== WHAT TO DO ==
For the word "Import", find each line in the entries where it occurs and copy that line.

[TASK INPUT — start]

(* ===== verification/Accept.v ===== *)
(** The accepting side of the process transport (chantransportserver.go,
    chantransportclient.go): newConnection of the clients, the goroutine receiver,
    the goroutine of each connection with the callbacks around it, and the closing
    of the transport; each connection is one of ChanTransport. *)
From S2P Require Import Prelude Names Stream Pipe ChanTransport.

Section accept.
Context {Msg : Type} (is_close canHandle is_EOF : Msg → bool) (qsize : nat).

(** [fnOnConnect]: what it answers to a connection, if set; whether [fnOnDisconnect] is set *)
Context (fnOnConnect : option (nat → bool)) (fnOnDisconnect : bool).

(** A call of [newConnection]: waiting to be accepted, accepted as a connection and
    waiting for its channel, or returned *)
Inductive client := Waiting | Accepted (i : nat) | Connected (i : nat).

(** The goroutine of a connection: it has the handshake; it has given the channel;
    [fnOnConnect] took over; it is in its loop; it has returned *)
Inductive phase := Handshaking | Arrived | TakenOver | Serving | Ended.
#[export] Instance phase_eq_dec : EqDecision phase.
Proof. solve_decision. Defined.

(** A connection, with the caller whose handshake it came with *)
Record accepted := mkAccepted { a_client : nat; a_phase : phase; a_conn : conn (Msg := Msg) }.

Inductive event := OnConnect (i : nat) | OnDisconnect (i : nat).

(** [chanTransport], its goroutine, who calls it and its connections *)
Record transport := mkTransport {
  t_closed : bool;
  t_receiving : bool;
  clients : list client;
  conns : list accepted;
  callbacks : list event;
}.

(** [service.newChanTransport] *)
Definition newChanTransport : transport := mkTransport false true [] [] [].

[TASK INPUT — finish]
[TASK INPUT — start]

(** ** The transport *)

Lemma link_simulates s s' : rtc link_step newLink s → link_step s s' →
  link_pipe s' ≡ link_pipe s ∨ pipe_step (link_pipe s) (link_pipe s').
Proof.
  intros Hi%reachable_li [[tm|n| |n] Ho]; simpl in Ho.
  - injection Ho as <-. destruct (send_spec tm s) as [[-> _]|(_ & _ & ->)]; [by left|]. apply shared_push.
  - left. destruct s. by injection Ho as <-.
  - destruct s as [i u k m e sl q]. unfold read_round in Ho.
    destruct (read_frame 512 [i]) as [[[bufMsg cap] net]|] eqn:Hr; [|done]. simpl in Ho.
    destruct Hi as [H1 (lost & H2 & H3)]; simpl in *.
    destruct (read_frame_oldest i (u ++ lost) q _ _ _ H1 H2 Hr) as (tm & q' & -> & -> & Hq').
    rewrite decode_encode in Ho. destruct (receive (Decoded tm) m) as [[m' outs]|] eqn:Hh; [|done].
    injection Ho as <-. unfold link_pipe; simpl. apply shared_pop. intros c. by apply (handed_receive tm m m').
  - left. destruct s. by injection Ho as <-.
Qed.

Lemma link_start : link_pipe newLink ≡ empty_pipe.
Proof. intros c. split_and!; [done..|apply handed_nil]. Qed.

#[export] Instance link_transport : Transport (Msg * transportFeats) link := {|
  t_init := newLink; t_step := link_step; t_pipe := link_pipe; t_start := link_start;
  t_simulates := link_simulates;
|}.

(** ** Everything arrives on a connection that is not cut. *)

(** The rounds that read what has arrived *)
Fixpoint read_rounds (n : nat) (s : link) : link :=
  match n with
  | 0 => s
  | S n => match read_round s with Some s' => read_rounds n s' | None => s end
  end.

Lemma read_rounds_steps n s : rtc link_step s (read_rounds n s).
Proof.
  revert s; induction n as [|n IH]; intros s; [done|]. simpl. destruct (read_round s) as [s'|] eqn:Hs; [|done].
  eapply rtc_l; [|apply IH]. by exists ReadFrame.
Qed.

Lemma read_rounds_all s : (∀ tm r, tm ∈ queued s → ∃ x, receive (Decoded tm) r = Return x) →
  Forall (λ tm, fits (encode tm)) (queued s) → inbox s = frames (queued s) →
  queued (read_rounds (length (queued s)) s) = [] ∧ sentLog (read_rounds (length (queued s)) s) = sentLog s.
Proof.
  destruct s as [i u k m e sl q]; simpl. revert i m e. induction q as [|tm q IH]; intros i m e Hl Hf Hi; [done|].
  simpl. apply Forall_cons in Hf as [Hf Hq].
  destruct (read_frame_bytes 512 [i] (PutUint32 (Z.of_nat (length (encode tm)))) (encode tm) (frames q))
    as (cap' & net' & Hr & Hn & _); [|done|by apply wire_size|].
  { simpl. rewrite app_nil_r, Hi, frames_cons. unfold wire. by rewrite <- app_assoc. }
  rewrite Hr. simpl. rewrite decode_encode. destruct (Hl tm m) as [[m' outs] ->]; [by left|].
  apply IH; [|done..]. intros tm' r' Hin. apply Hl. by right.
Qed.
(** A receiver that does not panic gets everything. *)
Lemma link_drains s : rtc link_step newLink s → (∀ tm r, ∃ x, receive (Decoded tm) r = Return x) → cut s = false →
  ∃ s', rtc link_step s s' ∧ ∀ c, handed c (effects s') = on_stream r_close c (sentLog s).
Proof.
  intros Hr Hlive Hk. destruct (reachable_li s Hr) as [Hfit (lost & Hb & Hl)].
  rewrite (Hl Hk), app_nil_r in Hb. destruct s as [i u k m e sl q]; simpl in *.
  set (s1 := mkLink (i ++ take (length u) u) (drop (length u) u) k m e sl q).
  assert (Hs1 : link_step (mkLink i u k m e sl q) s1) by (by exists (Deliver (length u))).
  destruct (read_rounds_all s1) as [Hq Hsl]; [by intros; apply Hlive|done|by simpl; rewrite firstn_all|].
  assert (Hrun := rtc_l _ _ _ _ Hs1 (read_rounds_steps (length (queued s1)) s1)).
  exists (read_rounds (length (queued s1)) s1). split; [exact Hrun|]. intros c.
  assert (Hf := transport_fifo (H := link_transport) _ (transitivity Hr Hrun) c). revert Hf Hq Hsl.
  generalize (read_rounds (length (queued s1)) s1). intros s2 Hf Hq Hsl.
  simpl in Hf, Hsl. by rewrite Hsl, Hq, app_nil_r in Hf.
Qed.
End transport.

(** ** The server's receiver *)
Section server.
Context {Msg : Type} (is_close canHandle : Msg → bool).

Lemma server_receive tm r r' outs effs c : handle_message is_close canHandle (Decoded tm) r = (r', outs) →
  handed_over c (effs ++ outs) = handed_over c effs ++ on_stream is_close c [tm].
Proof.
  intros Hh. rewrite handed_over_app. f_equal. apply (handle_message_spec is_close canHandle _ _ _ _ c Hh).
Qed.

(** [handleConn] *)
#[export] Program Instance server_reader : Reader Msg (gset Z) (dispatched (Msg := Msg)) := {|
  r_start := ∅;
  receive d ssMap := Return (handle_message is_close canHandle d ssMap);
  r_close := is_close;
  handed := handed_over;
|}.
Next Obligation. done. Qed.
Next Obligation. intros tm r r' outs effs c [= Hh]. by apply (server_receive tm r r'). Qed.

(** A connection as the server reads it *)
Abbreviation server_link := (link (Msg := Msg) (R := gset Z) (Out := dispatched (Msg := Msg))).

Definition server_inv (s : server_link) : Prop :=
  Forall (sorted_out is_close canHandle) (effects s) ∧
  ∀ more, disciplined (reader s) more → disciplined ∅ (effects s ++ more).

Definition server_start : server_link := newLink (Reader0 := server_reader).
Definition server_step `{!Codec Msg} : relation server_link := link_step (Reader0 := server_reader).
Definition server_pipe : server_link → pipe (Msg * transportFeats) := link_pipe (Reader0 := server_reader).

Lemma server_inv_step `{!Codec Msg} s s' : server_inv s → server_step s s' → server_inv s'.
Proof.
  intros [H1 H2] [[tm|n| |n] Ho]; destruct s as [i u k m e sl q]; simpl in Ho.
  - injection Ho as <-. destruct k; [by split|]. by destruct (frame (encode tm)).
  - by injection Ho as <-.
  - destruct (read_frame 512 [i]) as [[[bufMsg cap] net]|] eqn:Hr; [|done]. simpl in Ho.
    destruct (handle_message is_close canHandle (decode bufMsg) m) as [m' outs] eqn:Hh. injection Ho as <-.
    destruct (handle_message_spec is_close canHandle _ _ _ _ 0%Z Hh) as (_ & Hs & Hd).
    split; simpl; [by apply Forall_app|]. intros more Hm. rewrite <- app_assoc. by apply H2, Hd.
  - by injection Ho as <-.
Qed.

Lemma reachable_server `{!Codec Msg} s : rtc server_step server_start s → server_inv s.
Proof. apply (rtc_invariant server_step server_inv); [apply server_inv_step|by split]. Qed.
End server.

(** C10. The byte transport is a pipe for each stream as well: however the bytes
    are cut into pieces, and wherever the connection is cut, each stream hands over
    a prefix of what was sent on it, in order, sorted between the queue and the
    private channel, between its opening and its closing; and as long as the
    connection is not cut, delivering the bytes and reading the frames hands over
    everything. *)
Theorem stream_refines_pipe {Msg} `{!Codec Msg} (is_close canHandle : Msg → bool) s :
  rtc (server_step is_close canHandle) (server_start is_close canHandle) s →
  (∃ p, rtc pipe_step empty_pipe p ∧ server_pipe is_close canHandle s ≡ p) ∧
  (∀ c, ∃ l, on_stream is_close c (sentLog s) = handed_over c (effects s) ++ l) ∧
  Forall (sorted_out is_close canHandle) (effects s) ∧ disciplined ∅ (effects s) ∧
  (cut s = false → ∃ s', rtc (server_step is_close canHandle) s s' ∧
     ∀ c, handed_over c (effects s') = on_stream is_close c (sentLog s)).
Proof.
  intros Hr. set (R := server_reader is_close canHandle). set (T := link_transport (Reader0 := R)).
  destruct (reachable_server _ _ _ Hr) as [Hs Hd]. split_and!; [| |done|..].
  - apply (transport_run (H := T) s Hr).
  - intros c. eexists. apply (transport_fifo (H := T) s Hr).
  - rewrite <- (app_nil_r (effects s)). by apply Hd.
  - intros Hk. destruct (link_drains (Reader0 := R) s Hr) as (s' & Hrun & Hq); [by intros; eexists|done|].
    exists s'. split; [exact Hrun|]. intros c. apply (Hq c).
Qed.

[TASK INPUT — finish]
[TASK INPUT — start]

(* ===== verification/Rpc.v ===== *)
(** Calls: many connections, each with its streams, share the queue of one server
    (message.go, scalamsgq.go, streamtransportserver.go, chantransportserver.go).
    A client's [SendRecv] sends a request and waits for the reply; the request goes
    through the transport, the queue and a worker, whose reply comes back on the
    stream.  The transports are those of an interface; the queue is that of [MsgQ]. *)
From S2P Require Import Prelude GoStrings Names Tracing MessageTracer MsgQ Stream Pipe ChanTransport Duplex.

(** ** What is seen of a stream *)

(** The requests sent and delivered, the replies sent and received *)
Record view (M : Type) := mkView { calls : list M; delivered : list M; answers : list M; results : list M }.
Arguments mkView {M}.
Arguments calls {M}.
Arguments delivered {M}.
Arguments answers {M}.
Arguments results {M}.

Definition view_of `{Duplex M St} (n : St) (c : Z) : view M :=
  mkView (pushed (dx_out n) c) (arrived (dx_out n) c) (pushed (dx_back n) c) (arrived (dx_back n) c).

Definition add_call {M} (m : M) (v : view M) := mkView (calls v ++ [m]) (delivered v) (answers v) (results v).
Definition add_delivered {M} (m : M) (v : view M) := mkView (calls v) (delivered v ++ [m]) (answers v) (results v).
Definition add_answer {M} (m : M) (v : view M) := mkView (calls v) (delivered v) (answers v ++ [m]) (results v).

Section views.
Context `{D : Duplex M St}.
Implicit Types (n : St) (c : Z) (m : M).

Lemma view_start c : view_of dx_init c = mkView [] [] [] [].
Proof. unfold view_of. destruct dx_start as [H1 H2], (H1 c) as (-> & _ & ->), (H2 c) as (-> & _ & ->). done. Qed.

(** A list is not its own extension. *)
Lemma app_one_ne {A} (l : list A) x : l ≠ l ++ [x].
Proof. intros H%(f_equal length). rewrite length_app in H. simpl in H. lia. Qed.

[TASK INPUT — finish]

== SOLUTION ==
From S2P Require Import Prelude Names Stream Pipe ChanTransport.
From S2P Require Import Prelude GoStrings Names Tracing MessageTracer MsgQ Stream Pipe ChanTransport Duplex.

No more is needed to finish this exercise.